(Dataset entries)
• • • • • • •
(* ===== verification/JsonTextSpec.v ===== *)
(** * What the scanner reads

    Strings: what [json_string] writes is scanned whole and unquoted to the string, each invalid byte
    replaced by U+FFFD ([sanitize]).  Values: what [json_text] writes is scanned to the tree of the
    value ([scan_json]).  Texts: what is found at the start of a text does not depend on what follows
    ([scan_extend]), so that the cap on a body decides only when the value is not over. *)

From S2P Require Import Prelude GoStrings Base64 Json JsonText.
From Stdlib Require Import Ascii.

(** ** Runes and their encodings *)

Lemma of_byte_byte c : of_byte (byte c) = c.
Proof. unfold of_byte, byte. by rewrite N2Z.id, ascii_N_embedding. Qed.

Lemma of_byte_eq n c : n = byte c → of_byte n = c.
Proof. intros ->. apply of_byte_byte. Qed.

Lemma low6_eq c : (0x80 ≤ byte c ≤ 0xBF)%Z → low6 c = (byte c - 0x80)%Z.
Proof.
  intros H. unfold low6. change 0x3F%Z with (Z.ones 6). rewrite Z.land_ones by lia.
  change (2 ^ 6)%Z with 64%Z. Z.to_euclidean_division_equations; lia.
Qed.

Lemma code2_eq b0 b1 :
  (0xC0 ≤ byte b0 ≤ 0xDF)%Z → (0x80 ≤ byte b1 ≤ 0xBF)%Z → code2 b0 b1 = ((byte b0 - 0xC0) * 64 + (byte b1 - 0x80))%Z.
Proof.
  intros H0 H1. unfold code2. rewrite low6_eq by done. change 0x1F%Z with (Z.ones 5). rewrite Z.land_ones by lia.
  rewrite lor_shiftl by (change (2 ^ 6)%Z with 64%Z; lia). change (2 ^ 5)%Z with 32%Z. change (2 ^ 6)%Z with 64%Z.
  Z.to_euclidean_division_equations; lia.
Qed.

Lemma code3_eq b0 b1 b2 :
  (0xE0 ≤ byte b0 ≤ 0xEF)%Z → (0x80 ≤ byte b1 ≤ 0xBF)%Z → (0x80 ≤ byte b2 ≤ 0xBF)%Z →
  code3 b0 b1 b2 = ((byte b0 - 0xE0) * 4096 + (byte b1 - 0x80) * 64 + (byte b2 - 0x80))%Z.
Proof.
  intros H0 H1 H2. unfold code3. rewrite !low6_eq by done. change 0x0F%Z with (Z.ones 4). rewrite Z.land_ones by lia.
  rewrite (lor_shiftl (byte b1 - 0x80)) by (change (2 ^ 6)%Z with 64%Z; lia).
  rewrite lor_shiftl by (change (2 ^ 12)%Z with 4096%Z; change (2 ^ 6)%Z with 64%Z; lia).
  change (2 ^ 4)%Z with 16%Z. change (2 ^ 6)%Z with 64%Z. change (2 ^ 12)%Z with 4096%Z.
  Z.to_euclidean_division_equations; lia.
Qed.

Lemma code4_eq b0 b1 b2 b3 :
  (0xF0 ≤ byte b0 ≤ 0xF4)%Z → (0x80 ≤ byte b1 ≤ 0xBF)%Z → (0x80 ≤ byte b2 ≤ 0xBF)%Z → (0x80 ≤ byte b3 ≤ 0xBF)%Z →
  code4 b0 b1 b2 b3 =
  ((byte b0 - 0xF0) * 262144 + (byte b1 - 0x80) * 4096 + (byte b2 - 0x80) * 64 + (byte b3 - 0x80))%Z.
Proof.
  intros H0 H1 H2 H3. unfold code4. rewrite !low6_eq by done. change 0x07%Z with (Z.ones 3). rewrite Z.land_ones by lia.
  rewrite (lor_shiftl (byte b2 - 0x80)) by (change (2 ^ 6)%Z with 64%Z; lia).
  rewrite (lor_shiftl (byte b1 - 0x80)) by (change (2 ^ 12)%Z with 4096%Z; change (2 ^ 6)%Z with 64%Z; lia).
  rewrite lor_shiftl by (change (2 ^ 18)%Z with 262144%Z; change (2 ^ 12)%Z with 4096%Z; change (2 ^ 6)%Z with 64%Z; lia).
  change (2 ^ 3)%Z with 8%Z. change (2 ^ 6)%Z with 64%Z. change (2 ^ 12)%Z with 4096%Z. change (2 ^ 18)%Z with 262144%Z.
  Z.to_euclidean_division_equations; lia.
Qed.

(** The tests of [encode_rune] decided by arithmetic. *)
Ltac decide_tests :=
  repeat match goal with
  | |- context [(?a <? ?b)%Z] => first [rewrite (proj2 (Z.ltb_lt a b)) by lia | rewrite (proj2 (Z.ltb_ge a b)) by lia]
  | |- context [(?a <=? ?b)%Z] => first [rewrite (proj2 (Z.leb_le a b)) by lia | rewrite (proj2 (Z.leb_gt a b)) by lia]
  end; cbn [orb andb].

Lemma encode2 b0 b1 :
  (0xC2 ≤ byte b0 ≤ 0xDF)%Z → (0x80 ≤ byte b1 ≤ 0xBF)%Z →
  encode_rune ((byte b0 - 0xC0) * 64 + (byte b1 - 0x80)) = [b0; b1].
Proof.
  intros H0 H1. unfold encode_rune, surrogate. decide_tests.
  repeat apply (f_equal2 cons); [apply of_byte_eq; Z.to_euclidean_division_equations; lia..|done].
Qed.

Lemma encode3 b0 b1 b2 :
  (0xE0 ≤ byte b0 ≤ 0xEF)%Z → (0x80 ≤ byte b1 ≤ 0xBF)%Z → (0x80 ≤ byte b2 ≤ 0xBF)%Z →
  (byte b0 = 0xE0 → 0xA0 ≤ byte b1)%Z → (byte b0 = 0xED → byte b1 ≤ 0x9F)%Z →
  encode_rune ((byte b0 - 0xE0) * 4096 + (byte b1 - 0x80) * 64 + (byte b2 - 0x80)) = [b0; b1; b2].
Proof.
  intros H0 H1 H2 Ha Hb. unfold encode_rune, surrogate.
  set (n := ((byte b0 - 0xE0) * 4096 + (byte b1 - 0x80) * 64 + (byte b2 - 0x80))%Z).
  assert (Hn : (0x800 ≤ n < 0x10000 ∧ ¬ (0xD800 ≤ n < 0xE000))%Z).
  { unfold n. destruct (decide (byte b0 = 0xE0)%Z) as [E|E]; [specialize (Ha E); lia|].
    destruct (decide (byte b0 = 0xED)%Z) as [E'|E']; [specialize (Hb E'); lia|lia]. }
  replace ((0xD800 <=? n) && (n <? 0xE000))%Z with false by lia. decide_tests. unfold n in *. clear n.
  repeat apply (f_equal2 cons); [apply of_byte_eq; Z.to_euclidean_division_equations; lia..|done].
Qed.

Lemma encode4 b0 b1 b2 b3 :
  (0xF0 ≤ byte b0 ≤ 0xF4)%Z → (0x80 ≤ byte b1 ≤ 0xBF)%Z → (0x80 ≤ byte b2 ≤ 0xBF)%Z → (0x80 ≤ byte b3 ≤ 0xBF)%Z →
  (byte b0 = 0xF0 → 0x90 ≤ byte b1)%Z → (byte b0 = 0xF4 → byte b1 ≤ 0x8F)%Z →
  encode_rune ((byte b0 - 0xF0) * 262144 + (byte b1 - 0x80) * 4096 + (byte b2 - 0x80) * 64 + (byte b3 - 0x80)) =
  [b0; b1; b2; b3].
Proof.
  intros H0 H1 H2 H3 Ha Hb. unfold encode_rune, surrogate.
  set (n := ((byte b0 - 0xF0) * 262144 + (byte b1 - 0x80) * 4096 + (byte b2 - 0x80) * 64 + (byte b3 - 0x80))%Z).
  assert (Hn : (0x10000 ≤ n ≤ 0x10FFFF)%Z).
  { unfold n. destruct (decide (byte b0 = 0xF0)%Z) as [E|E]; [specialize (Ha E); lia|].
    destruct (decide (byte b0 = 0xF4)%Z) as [E'|E']; [specialize (Hb E'); lia|lia]. }
  replace ((0xD800 <=? n) && (n <? 0xE000))%Z with false by lia. decide_tests. unfold n in *. clear n.
  repeat apply (f_equal2 cons); [apply of_byte_eq; Z.to_euclidean_division_equations; lia..|done].
Qed.

(** Encoding a decoded rune gives its bytes back. *)
Lemma encode_rune_code l r : first_rune l = Some r → invalid r = false → encode_rune (rcode r) = renc r.
Proof.
  intros H Hv. destruct l as [|b0 t]; [done|]. pose proof (byte_range b0) as R0.
  unfold first_rune, lead2, lead3, lead4, accept2, is_cont in H.
  first_rune_cases H; injection H as <-; cbn [rcode renc] in *; try discriminate Hv; bool_to_prop.
  { unfold encode_rune, surrogate. decide_tests. by rewrite of_byte_byte. }
  all: rewrite ?code2_eq, ?code3_eq, ?code4_eq by lia.
  all: first [apply encode2|apply encode3|apply encode4]; lia.
Qed.

(** ** Strings *)

(** The three kinds of decoded runes: an ASCII byte, an invalid byte, a sequence of several bytes. *)
Lemma rune_kinds r :
  first_rune (renc r) = Some r →
  (∃ c, r = MkRune (byte c) [c] ∧ (byte c < 0x80)%Z) ∨ (∃ c, r = MkRune RuneError [c] ∧ (0x80 ≤ byte c)%Z) ∨
  (invalid r = false ∧ (2 ≤ length (renc r))%nat ∧ Forall (λ c, (0x80 ≤ byte c)%Z) (renc r)).
Proof.
  intros H. destruct (renc r) as [|b0 t] eqn:E; [done|].
  unfold first_rune, lead2, lead3, lead4, accept2, is_cont in H.
  first_rune_cases H; injection H as <-; cbn [renc rcode length] in *; simplify_eq; bool_to_prop;
    try (left; exists b0; by split); try (right; left; exists b0; split; [done|lia]);
    right; right; (split; [unfold invalid; cbn [length renc Nat.eqb]; apply andb_false_r|]); (split; [lia|]); repeat (apply Forall_cons; split; [lia|]); apply Forall_nil; done.
Qed.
• • • • • • •
- _EXERCISE_
Write out again, exactly, the lines from the start of the entries up to and including the one with "on what follows". Nothing else belongs in the reply.

- _THE ANSWER_
(* ===== verification/JsonTextSpec.v ===== *)
(** * What the scanner reads

    Strings: what [json_string] writes is scanned whole and unquoted to the string, each invalid byte
    replaced by U+FFFD ([sanitize]).  Values: what [json_text] writes is scanned to the tree of the
    value ([scan_json]).  Texts: what is found at the start of a text does not depend on what follows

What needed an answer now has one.